§ Task to carry out
When the word "domains" appears in a line of the data below, list that line.

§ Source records

══════

(* ===== verification/Media.v ===== *)
(** * The storage medium

    The media interface of
    [firmware/NodeLink/Inc/guardian_node_link_freshness_persistence_backend.h]:
    two erase domains with read, erase and program callbacks.  [MediaLaws] states
    what the backend relies on; [nor_laws] shows that NOR flash whose power may
    fail at any byte obeys it. *)

From S2P Require Import Prelude.

(** ** Types *)

Inductive guardian_node_link_persistence_slot_t :=
  | GUARDIAN_NODE_LINK_PERSISTENCE_SLOT_A
  | GUARDIAN_NODE_LINK_PERSISTENCE_SLOT_B.

#[global] Instance persistence_slot_eq_dec : EqDecision guardian_node_link_persistence_slot_t.
Proof. solve_decision. Defined.

Inductive guardian_node_link_persistence_media_result_t :=
  | GUARDIAN_NODE_LINK_PERSISTENCE_MEDIA_INVALID
  | GUARDIAN_NODE_LINK_PERSISTENCE_MEDIA_OK
  | GUARDIAN_NODE_LINK_PERSISTENCE_MEDIA_UNAVAILABLE
  | GUARDIAN_NODE_LINK_PERSISTENCE_MEDIA_IO_FAILURE
  | GUARDIAN_NODE_LINK_PERSISTENCE_MEDIA_OTHER (v : Z).

#[global] Instance media_result_eq_dec :
  EqDecision guardian_node_link_persistence_media_result_t.
Proof. solve_decision. Defined.

Local Abbreviation slot := guardian_node_link_persistence_slot_t.
Local Abbreviation media_result := guardian_node_link_persistence_media_result_t.

(** The callbacks, over the state [M] of the medium: [read] slot offset output
    length, [erase] slot, [program] slot offset data length. *)
Definition guardian_node_link_persistence_media_read_fn (M : Type) : Type :=
  M -> slot -> nat -> list Z -> nat -> media_result * list Z * M.
Definition guardian_node_link_persistence_media_erase_fn (M : Type) : Type :=
  M -> slot -> media_result * M.
Definition guardian_node_link_persistence_media_program_fn (M : Type) : Type :=
  M -> slot -> nat -> list Z -> nat -> media_result * M.

(** A media adapter as the caller hands it in, with NULL pointers. *)
Record guardian_node_link_persistence_media_t (M : Type) := MEDIA {
  media_read : option (guardian_node_link_persistence_media_read_fn M);
  media_erase : option (guardian_node_link_persistence_media_erase_fn M);
  media_program : option (guardian_node_link_persistence_media_program_fn M)
}.

Arguments MEDIA {M}.
Arguments media_read {M}.
Arguments media_erase {M}.
Arguments media_program {M}.

Definition other_slot (s : slot) : slot :=
  match s with
  | GUARDIAN_NODE_LINK_PERSISTENCE_SLOT_A => GUARDIAN_NODE_LINK_PERSISTENCE_SLOT_B
  | GUARDIAN_NODE_LINK_PERSISTENCE_SLOT_B => GUARDIAN_NODE_LINK_PERSISTENCE_SLOT_A
  end.

Lemma other_slot_involutive s : other_slot (other_slot s) = s.
Proof. by destruct s. Qed.

Lemma other_slot_ne s : other_slot s <> s.
Proof. by destruct s. Qed.

Lemma slot_cases s t : t = s \/ t = other_slot s.
Proof. destruct s, t; auto. Qed.

(** ** What the backend relies on

    Reading does not change the medium and, when it succeeds, returns what the
    slot holds; erasing and programming change only their slot, whatever they
    answer.  On a healthy medium they succeed and do what they are asked. *)
Class MediaLaws {M : Type} (read : guardian_node_link_persistence_media_read_fn M)
    (erase : guardian_node_link_persistence_media_erase_fn M)
    (program : guardian_node_link_persistence_media_program_fn M) := {
  content : M -> slot -> list Z;
  healthy : M -> Prop;
  content_bytes : forall m s, bytes (content m s);
  content_size : forall m s, (448 <= length (content m s))%nat;
  read_preserves : forall m s off buf n r out m',
    read m s off buf n = (r, out, m') ->
    (forall t, content m' t = content m t) /\ (healthy m -> healthy m');
  read_faithful : forall m s off buf n out m',
    read m s off buf n = (GUARDIAN_NODE_LINK_PERSISTENCE_MEDIA_OK, out, m') ->
    (off + n <= 448)%nat -> length buf = n -> out = take n (drop off (content m s));
  read_healthy : forall m s off buf n,
    healthy m -> (off + n <= 448)%nat -> exists out m',
    read m s off buf n = (GUARDIAN_NODE_LINK_PERSISTENCE_MEDIA_OK, out, m');
  erase_frame : forall m s r m',
    erase m s = (r, m') -> content m' (other_slot s) = content m (other_slot s);
  erase_healthy : forall m s, healthy m ->
    exists m', erase m s = (GUARDIAN_NODE_LINK_PERSISTENCE_MEDIA_OK, m') /\ healthy m' /\
    content m' s = replicate (length (content m s)) 0xFF;
  program_frame : forall m s off data n r m',
    program m s off data n = (r, m') -> content m' (other_slot s) = content m (other_slot s);
  program_healthy : forall m s off data n, healthy m -> bytes data -> (n <= length data)%nat ->
    (off + n <= 448)%nat -> take n (drop off (content m s)) = replicate n 0xFF ->
    exists m', program m s off data n = (GUARDIAN_NODE_LINK_PERSISTENCE_MEDIA_OK, m') /\
    healthy m' /\ content m' s = blit (content m s) off (take n data)
}.

(** ** NOR flash with a power supply that may fail

    Two erase domains of cells; programming clears bits, erasing sets them, both
    one cell at a time for as long as the power lasts ([None]: for ever). *)
Record nor := NOR {
  nor_cells : slot -> nat -> Z;
  nor_power : option nat
}.

Definition nor_capacity (s : slot) : nat :=
  match s with
  | GUARDIAN_NODE_LINK_PERSISTENCE_SLOT_A => 16 * 1024
  | GUARDIAN_NODE_LINK_PERSISTENCE_SLOT_B => 64 * 1024
  end.

Definition set_cells (m : nor) (s : slot) (cells : nat -> Z) (power : option nat) : nor :=
  NOR (fun t => if decide (t = s) then cells else nor_cells m t) power.

Definition nor_content (m : nor) (s : slot) : list Z := map (fun i => u8 (nor_cells m s i)) (seq 0 448).

Definition nor_read (m : nor) (s : slot) (off : nat) (buf : list Z) (n : nat)
  : media_result * list Z * nor :=
  if decide (nor_power m = Some 0%nat) then (GUARDIAN_NODE_LINK_PERSISTENCE_MEDIA_UNAVAILABLE, buf, m)
  else (GUARDIAN_NODE_LINK_PERSISTENCE_MEDIA_OK,
        blit buf 0 (map (fun i => u8 (nor_cells m s i)) (seq off n)), m).

(** The power left after [n] cells, and how many cells were written. *)
Definition spend (power : option nat) (n : nat) : option nat * nat :=
  match power with
  | None => (None, n)
  | Some p => (Some (p - n), Nat.min p n)
  end%nat.

Definition nor_erase (m : nor) (s : slot) : media_result * nor :=
  let '(power, done) := spend (nor_power m) (nor_capacity s) in
  (if (done =? nor_capacity s)%nat then GUARDIAN_NODE_LINK_PERSISTENCE_MEDIA_OK
   else GUARDIAN_NODE_LINK_PERSISTENCE_MEDIA_IO_FAILURE,
   set_cells m s (fun i => if (i <? done)%nat then 0xFF else nor_cells m s i) power).

Definition nor_program (m : nor) (s : slot) (off : nat) (data : list Z) (n : nat)
  : media_result * nor :=
  early (nor_capacity s <? off + n)%nat with (GUARDIAN_NODE_LINK_PERSISTENCE_MEDIA_INVALID, m) ;;
  let '(power, done) := spend (nor_power m) n in
  (if (done =? n)%nat then GUARDIAN_NODE_LINK_PERSISTENCE_MEDIA_OK
   else GUARDIAN_NODE_LINK_PERSISTENCE_MEDIA_IO_FAILURE,
   set_cells m s (fun i => if (off <=? i)%nat && (i <? off + done)%nat
                           then Z.land (nor_cells m s i) (byte_at data (i - off))
                           else nor_cells m s i) power).

Lemma nor_content_other m s cells power :
  nor_content (set_cells m s cells power) (other_slot s) = nor_content m (other_slot s).
Proof.
  unfold nor_content, set_cells. cbn [nor_cells].
  rewrite decide_False; [done|apply other_slot_ne].
Qed.

Lemma nor_content_set m s cells power :
  nor_content (set_cells m s cells power) s = map (fun i => u8 (cells i)) (seq 0 448).
Proof. unfold nor_content, set_cells. cbn [nor_cells]. by rewrite decide_True. Qed.

Lemma take_drop_seq off n : (off + n <= 448)%nat -> take n (drop off (seq 0 448)) = seq off n.
Proof.
  intros H. replace 448%nat with (off + (n + (448 - off - n)))%nat by lia.
  rewrite seq_app, drop_app_length' by (by rewrite length_seq).
  rewrite seq_app, take_app_length' by (by rewrite length_seq). done.
Qed.

Lemma nor_slice m s off n :
  (off + n <= 448)%nat ->
  take n (drop off (nor_content m s)) = map (fun i => u8 (nor_cells m s i)) (seq off n).
Proof.
  intros H. unfold nor_content. by rewrite skipn_map, firstn_map, take_drop_seq.
Qed.

Lemma nor_capacity_bound s : (448 <= nor_capacity s)%nat.
Proof. destruct s; cbn [nor_capacity]; lia. Qed.

Lemma land_255_byte b : is_u8 b -> u8 (Z.land 255 b) = b.
Proof.
  intros H. rewrite Z.land_comm, land_255. unfold_ints. change 256 with (2 ^ 8).
  rewrite Z.mod_mod by lia. by apply Z.mod_small.
Qed.

Lemma byte_at_map_seq f off n i :
  (i < n)%nat -> byte_at (map f (seq off n)) i = f (off + i)%nat.
Proof.
  intros H. unfold byte_at. rewrite (nth_indep _ 0 (f 0%nat)) by (by rewrite length_map, length_seq).
  rewrite map_nth, seq_nth by done. done.
Qed.

Lemma u8_land a b : u8 (Z.land a b) = Z.land (u8 a) (u8 b).
Proof.
  unfold u8. rewrite <- !Z.land_ones by lia. apply Z.bits_inj'. intros i Hi.
  rewrite !Z.land_spec. destruct (Z.testbit a i), (Z.testbit b i), (Z.testbit (Z.ones 8) i); done.
Qed.

Lemma byte_at_blit dst off src i :
  (off + length src <= length dst)%nat ->
  byte_at (blit dst off src) i =
    if (off <=? i)%nat && (i <? off + length src)%nat then byte_at src (i - off)
    else byte_at dst i.
Proof.
  intros H. destruct (Nat.leb_spec off i) as [Hi|Hi]; cbn [andb];
    [|apply byte_at_blit_lt; lia].
  unfold blit. rewrite byte_at_app_r by (rewrite length_take; lia).
  rewrite length_take, Nat.min_l by lia.
  destruct (Nat.ltb_spec i (off + length src)).
  - apply byte_at_app_l. lia.
  - rewrite byte_at_app_r, byte_at_drop by lia. f_equal. lia.
Qed.

#[global] Opaque nor_capacity.

#[global] Instance nor_laws : MediaLaws nor_read nor_erase nor_program.
Proof.
  refine (Build_MediaLaws nor nor_read nor_erase nor_program nor_content
    (fun m => nor_power m = None) _ _ _ _ _ _ _ _ _).
  - intros m s. unfold nor_content. apply Forall_map, Forall_true. intros. apply u8_range.
  - intros m s. unfold nor_content. by rewrite length_map, length_seq.
  - intros m s off buf n r out m'. unfold nor_read. case_decide; intros [= <- <- <-]; done.
  - intros m s off buf n out m'. unfold nor_read. case_decide; [discriminate|].
    intros [= <- <-] Hn Hb. rewrite blit_exact by (by rewrite length_map, length_seq).
    by rewrite nor_slice.
  - intros m s off buf n Hp _. unfold nor_read. rewrite Hp. by do 2 eexists.
  - intros m s r m'. unfold nor_erase. destruct (spend _ _) as [power done].
    intros H. apply pair_equal_spec in H as [_ <-]. apply nor_content_other.
  - intros m s Hp. unfold nor_erase. rewrite Hp. cbn [spend]. rewrite Nat.eqb_refl.
    eexists. split; [reflexivity|]. split; [reflexivity|]. rewrite nor_content_set.
    unfold nor_content. rewrite length_map, length_seq.
    apply (byte_at_ext _ _ 448); [by rewrite length_map, length_seq|by rewrite length_replicate|].
    intros i Hi. rewrite byte_at_map_seq by done. cbn [Nat.add].
    pose proof (nor_capacity_bound s). rewrite (proj2 (Nat.ltb_lt _ _)) by lia.
    unfold byte_at. by rewrite nth_lookup, lookup_replicate_2.
  - intros m s off data n r m'. unfold nor_program. case_match; [by intros [= _ <-]|].
    destruct (spend _ _) as [power done].
    intros Hq. apply pair_equal_spec in Hq as [_ <-]. apply nor_content_other.
  - intros m s off data n Hp Hb Hn Hoff Her. unfold nor_program.
    pose proof (nor_capacity_bound s). rewrite (proj2 (Nat.ltb_ge _ _)) by lia.
    rewrite Hp. cbn [spend]. rewrite Nat.eqb_refl.
    eexists. split; [reflexivity|]. split; [reflexivity|]. rewrite nor_content_set.
    assert (Hlen : length (nor_content m s) = 448%nat)
      by (unfold nor_content; by rewrite length_map, length_seq).
    apply (byte_at_ext _ _ 448); [by rewrite length_map, length_seq| |].
    { rewrite blit_length; [done|]. rewrite length_take. lia. }
    intros i Hi. rewrite byte_at_map_seq by done. cbn [Nat.add].
    rewrite byte_at_blit by (rewrite length_take; lia).
    rewrite length_take, Nat.min_l by done.
    destruct (Nat.leb_spec off i), (Nat.ltb_spec i (off + n)); cbn [andb];
      try (unfold nor_content; by rewrite byte_at_map_seq).
    assert (Hff : u8 (nor_cells m s i) = 0xFF).
    { pose proof (nor_slice m s off n Hoff) as Hs. rewrite Her in Hs.
      apply (f_equal (fun l => byte_at l (i - off))) in Hs.
      rewrite byte_at_map_seq in Hs by lia. replace (off + (i - off))%nat with i in Hs by lia.
      rewrite <- Hs. unfold byte_at. rewrite nth_lookup, lookup_replicate_2 by lia. reflexivity. }
    rewrite byte_at_take by lia. rewrite u8_land, Hff.
    rewrite <- (land_255_byte (byte_at data (i - off))) at 2 by (by apply byte_at_range).
    rewrite u8_land. reflexivity.
Defined.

══════

§ Answer to the problem
    two erase domains with read, erase and program callbacks.  [MediaLaws] states
    Two erase domains of cells; programming clears bits, erasing sets them, both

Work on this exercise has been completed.